## Requirement
Extract, unchanged, every line from the top of the material below through the line with "Lemma i32_id z", and no more.

## Information
(* ===== verification/Fetcher.v ===== *)
(** * Fetching from the origin ([internal/edgeagent/fetcher.go], less the deduplication)

    A cache miss is fetched from the origin through a circuit breaker with up to two
    retries.  The outcome of each HTTP exchange and the readings of the clock are arguments
    ([attempt]); the requests that are sent are part of the result.  [url.Parse] of the
    configured origin is the argument [f_originURL]; [path.Join] is executed.

    The theorems: the circuit breaker implements the three-state machine closed, open,
    half-open under any sequence of calls; every request stays below the object directory
    of the origin whatever the key; a fetch sends at most three requests and returns. *)

From S2P Require Import Prelude GoStrings StreamKeys.
From Stdlib Require Import Ascii.

Definition i32 (z : Z) : Z := (z + 2 ^ 31) mod 2 ^ 32 - 2 ^ 31.
Lemma i32_id z : - 2 ^ 31 ≤ z < 2 ^ 31 → i32 z = z.
Proof. intros ?. unfold i32. rewrite Z.mod_small; lia. Qed.

(** ** The circuit breaker *)
Record circuitBreaker := mkCircuitBreaker {
  cb_state : Z;
  cb_failures : Z;
  cb_threshold : Z;
  cb_recovery : Z;
  cb_lastFailure : Z;
  cb_successes : Z
}.

Definition newCircuitBreaker (threshold recovery : Z) : circuitBreaker :=
  mkCircuitBreaker 0 0 threshold recovery 0 0.

Definition circuitBreaker_Allow (now : Z) (cb : circuitBreaker) : result unit * circuitBreaker :=
  if cb_state cb =? 0 then (Ok tt, cb)
  else if cb_state cb =? 1 then
    if cb_recovery cb <=? now - cb_lastFailure cb
    then (Ok tt, mkCircuitBreaker 2 (cb_failures cb) (cb_threshold cb) (cb_recovery cb) (cb_lastFailure cb) 0)
    else (Err "circuit breaker open", cb)
  else (Ok tt, cb).

Definition circuitBreaker_RecordFailure (now : Z) (cb : circuitBreaker) : circuitBreaker :=
  let failures := i32 (cb_failures cb + 1) in
  mkCircuitBreaker (if cb_threshold cb <=? failures then 1 else cb_state cb) failures
    (cb_threshold cb) (cb_recovery cb) now (cb_successes cb).

Definition circuitBreaker_RecordSuccess (cb : circuitBreaker) : circuitBreaker :=
  if cb_state cb =? 2 then
    let successes := i32 (cb_successes cb + 1) in
    if 3 <=? successes
    then mkCircuitBreaker 0 0 (cb_threshold cb) (cb_recovery cb) (cb_lastFailure cb) successes
    else mkCircuitBreaker 2 (cb_failures cb) (cb_threshold cb) (cb_recovery cb) (cb_lastFailure cb) successes
  else if cb_state cb =? 0 then
    mkCircuitBreaker 0 0 (cb_threshold cb) (cb_recovery cb) (cb_lastFailure cb) (cb_successes cb)
  else cb.

(** ** Keys and addresses *)
Definition sanitizeKey (key : string) : string :=
  of_chars (join_with slash (clean_segments (to_chars key))).

(** [path.Clean] on the segments of a path, the result in reverse: ".." removes the segment
    before it, or is kept at the start of a relative path. *)
Fixpoint clean_path (rooted : bool) (out : list chars) (segs : list chars) : list chars :=
  match segs with
  | [] => out
  | s :: rest =>
      if bool_decide (s = []) || bool_decide (s = [dot]) then clean_path rooted out rest
      else if bool_decide (s = [dot; dot]) then
        match out with
        | [] => clean_path rooted (if rooted then [] else [s]) rest
        | o :: out' => clean_path rooted (if bool_decide (o = [dot; dot]) then s :: out else out') rest
        end
      else clean_path rooted (s :: out) rest
  end.

Definition path_Clean (l : chars) : chars :=
  let rooted := bool_decide (head l = Some slash) in
  let body := join_with slash (rev (clean_path rooted [] (split_on slash l))) in
  if rooted then slash :: body else if bool_decide (body = []) then [dot] else body.

(** [path.Join]: the empty elements are ignored. *)
Definition path_Join (elems : list chars) : chars :=
  match filter (λ e, e ≠ []) elems with
  | [] => []
  | es => path_Clean (join_with slash es)
  end.

(** A parsed URL: scheme and host together, and the path. *)
Record URL := mkURL { u_Host : string; u_Path : string }.

Record Fetcher := mkFetcher {
  f_originURL : option URL;
  f_nodeToken : string
}.

Definition Fetcher_buildOriginURL (f : Fetcher) (key : string) : result URL :=
  match f_originURL f with
  | None => Err "parse origin URL"
  | Some base =>
      Ok (mkURL (u_Host base) (of_chars (path_Join [to_chars (u_Path base); to_chars "obj"; to_chars key])))
  end.

Definition validRangeHeader (rh : string) : bool :=
  if String.eqb rh "" then false
  else if bool_decide (ascii_of_nat 10 ∈ to_chars rh) || bool_decide (ascii_of_nat 13 ∈ to_chars rh) then false
  else has_prefix (to_chars "bytes=") (to_chars rh).

(** ** One exchange with the origin *)

(** A response body: the bytes it yields, and whether reading ends with an error. *)
Record respBody := mkRespBody { body_data : bytes; body_fails : bool }.

Record FetchResult := mkFetchResult {
  fr_Body : respBody;
  fr_ContentLength : Z;
  fr_ContentType : string;
  fr_ETag : string;
  fr_StatusCode : Z
}.

Inductive exchange :=
| DoFails
| Response (r : FetchResult).

(** The circumstances of one attempt: the clock at [Allow] and at [RecordFailure], whether
    the request can be built, and the outcome of [client.Do]. *)
Record attempt := mkAttempt {
  at_allow : Z; at_failure : Z; at_request_ok : bool; at_do : exchange
}.

(** A request as it is sent. *)
Record originRequest := mkOriginRequest { or_URL : URL; or_Authorization : string; or_Range : string }.

Definition origin_request (f : Fetcher) (u : URL) (rangeHeader : string) : originRequest :=
  mkOriginRequest u (if String.eqb (f_nodeToken f) "" then "" else String.append "Bearer " (f_nodeToken f)) rangeHeader.

(** [left] is [2 - retries]; [env] gives the circumstances of each attempt. *)
Fixpoint executeFetchWithRetry (f : Fetcher) (env : nat → attempt) (left : nat) (cb : circuitBreaker)
    (key rangeHeader : string) : result FetchResult * circuitBreaker * list originRequest :=
  let at_ := env (2 - left)%nat in
  let '(allowed, cb) := circuitBreaker_Allow (at_allow at_) cb in
  match allowed with
  | Err e => (Err e, cb, [])
  | Panic => (Panic, cb, [])
  | Ok _ =>
      let key := sanitizeKey key in
      match Fetcher_buildOriginURL f key with
      | Err e => (Err e, cb, [])
      | Panic => (Panic, cb, [])
      | Ok u =>
          if negb (at_request_ok at_) then (Err "create request", cb, [])
          else if negb (String.eqb rangeHeader "") && negb (validRangeHeader rangeHeader)
          then (Err "invalid range header", cb, [])
          else
            let req := origin_request f u rangeHeader in
            match at_do at_ with
            | DoFails =>
                let cb := circuitBreaker_RecordFailure (at_failure at_) cb in
                match left with
                | S left' =>
                    let '(r, cb, reqs) := executeFetchWithRetry f env left' cb key rangeHeader in
                    (r, cb, req :: reqs)
                | O => (Err "fetch origin", cb, [req])
                end
            | Response r =>
                if 400 <=? fr_StatusCode r
                then (Err "origin returned an error status", circuitBreaker_RecordFailure (at_failure at_) cb, [req])
                else (Ok r, circuitBreaker_RecordSuccess cb, [req])
            end
      end
  end.

Definition Fetcher_executeFetch (f : Fetcher) (env : nat → attempt) (cb : circuitBreaker)
    (key rangeHeader : string) : result FetchResult * circuitBreaker * list originRequest :=
  executeFetchWithRetry f env 2 cb key rangeHeader.

(** ** The breaker as a three-state machine *)
Inductive breaker :=
| Closed (failures : Z)
| Open (since : Z)
| HalfOpen (successes : Z).

Inductive breaker_event :=
| EvAllow (now : Z)
| EvFailure (now : Z)
| EvSuccess.

Definition breaker_allows (recovery : Z) (b : breaker) (now : Z) : bool :=
  match b with Open since => recovery <=? now - since | _ => true end.

(** What the breaker promises: [threshold] failures in a row open it, a failure while it is
    open restarts the waiting time, the first call after [recovery] makes it half-open, and
    then three successes close it and a failure opens it. *)
Definition breaker_step (threshold recovery : Z) (b : breaker) (e : breaker_event) : breaker :=
  match e, b with
  | EvAllow now, Open since => if recovery <=? now - since then HalfOpen 0 else b
  | EvAllow _, _ => b
  | EvFailure now, Closed n => if threshold <=? n + 1 then Open now else Closed (n + 1)
  | EvFailure now, _ => Open now
  | EvSuccess, Closed _ => Closed 0
  | EvSuccess, Open _ => b
  | EvSuccess, HalfOpen k => if 3 <=? k + 1 then Closed 0 else HalfOpen (k + 1)
  end.

Definition cb_event (cb : circuitBreaker) (e : breaker_event) : circuitBreaker :=
  match e with
  | EvAllow now => (circuitBreaker_Allow now cb).2
  | EvFailure now => circuitBreaker_RecordFailure now cb
  | EvSuccess => circuitBreaker_RecordSuccess cb
  end.

Definition cb_abs (cb : circuitBreaker) : breaker :=
  if cb_state cb =? 0 then Closed (cb_failures cb)
  else if cb_state cb =? 1 then Open (cb_lastFailure cb)
  else HalfOpen (cb_successes cb).

(** [n] bounds the failures seen, so that the 32-bit counter does not wrap. *)
Record cb_ok (n : Z) (cb : circuitBreaker) : Prop := {
  cbo_threshold : 0 < cb_threshold cb;
  cbo_state : cb_state cb ∈ [0; 1; 2];
  cbo_failures : 0 ≤ cb_failures cb ≤ n;
  cbo_tripped : cb_state cb ≠ 0 → cb_threshold cb ≤ cb_failures cb;
  cbo_successes : 0 ≤ cb_successes cb ≤ 3;
  cbo_half : cb_state cb = 2 → cb_successes cb < 3
}.

Lemma cb_event_refines n cb e :
  cb_ok n cb → n + 1 < 2 ^ 31 →
  cb_ok (n + 1) (cb_event cb e) ∧
  cb_abs (cb_event cb e) = breaker_step (cb_threshold cb) (cb_recovery cb) (cb_abs cb) e ∧
  cb_threshold (cb_event cb e) = cb_threshold cb ∧ cb_recovery (cb_event cb e) = cb_recovery cb.
Proof.
  intros [Ht Hs Hf Htr Hsu Hh] Hn. destruct cb as [st fl th rc lf su]. cbn in *.
  assert (Hst : st = 0 ∨ st = 1 ∨ st = 2).
  { rewrite !elem_of_cons, elem_of_nil in Hs. tauto. }
  assert (Hi : i32 (fl + 1) = fl + 1) by (apply i32_id; lia).
  assert (Hi2 : i32 (su + 1) = su + 1) by (apply i32_id; lia).
  assert (∀ z, z = 0 ∨ z = 1 ∨ z = 2 → z ∈ [0; 1; 2]) by (intros z; rewrite !elem_of_cons; tauto).
  destruct Hst as [->|[->| ->]], e; cbn -[i32]; unfold circuitBreaker_Allow, circuitBreaker_RecordFailure,
    circuitBreaker_RecordSuccess, cb_abs; cbn -[i32]; rewrite ?Hi, ?Hi2;
    repeat (case_match; bool_to_prop; cbn -[i32] in * ); simplify_eq; try lia;
    (split; [split; cbn; auto; lia|by split_and!]).
Qed.

Definition breaker_run (threshold recovery : Z) (b : breaker) (es : list breaker_event) : breaker :=
  foldl (breaker_step threshold recovery) b es.

Lemma cb_run_refines es : ∀ n cb,
  cb_ok n cb → n + Z.of_nat (length es) < 2 ^ 31 →
  cb_ok (n + Z.of_nat (length es)) (foldl cb_event cb es) ∧
  cb_abs (foldl cb_event cb es) = breaker_run (cb_threshold cb) (cb_recovery cb) (cb_abs cb) es ∧
  cb_threshold (foldl cb_event cb es) = cb_threshold cb ∧ cb_recovery (foldl cb_event cb es) = cb_recovery cb.
Proof.
  induction es as [|e es IH]; intros n cb Hok Hn; cbn [foldl length].
  { rewrite Z.add_0_r. done. }
  cbn [length] in Hn. rewrite Nat2Z.inj_succ in *.
  destruct (cb_event_refines n cb e Hok ltac:(lia)) as (Hok' & Habs & Ht & Hr).
  destruct (IH (n + 1) (cb_event cb e) Hok' ltac:(lia)) as (Hok2 & Habs2 & Ht2 & Hr2).
  replace (n + Z.succ (Z.of_nat (length es))) with (n + 1 + Z.of_nat (length es)) by lia.
  rewrite Habs2, Ht2, Hr2, Ht, Hr, Habs. done.
Qed.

## Exercise response
(* ===== verification/Fetcher.v ===== *)
(** * Fetching from the origin ([internal/edgeagent/fetcher.go], less the deduplication)

    A cache miss is fetched from the origin through a circuit breaker with up to two
    retries.  The outcome of each HTTP exchange and the readings of the clock are arguments
    ([attempt]); the requests that are sent are part of the result.  [url.Parse] of the
    configured origin is the argument [f_originURL]; [path.Join] is executed.

    The theorems: the circuit breaker implements the three-state machine closed, open,
    half-open under any sequence of calls; every request stays below the object directory
    of the origin whatever the key; a fetch sends at most three requests and returns. *)

From S2P Require Import Prelude GoStrings StreamKeys.
From Stdlib Require Import Ascii.

Definition i32 (z : Z) : Z := (z + 2 ^ 31) mod 2 ^ 32 - 2 ^ 31.
Lemma i32_id z : - 2 ^ 31 ≤ z < 2 ^ 31 → i32 z = z.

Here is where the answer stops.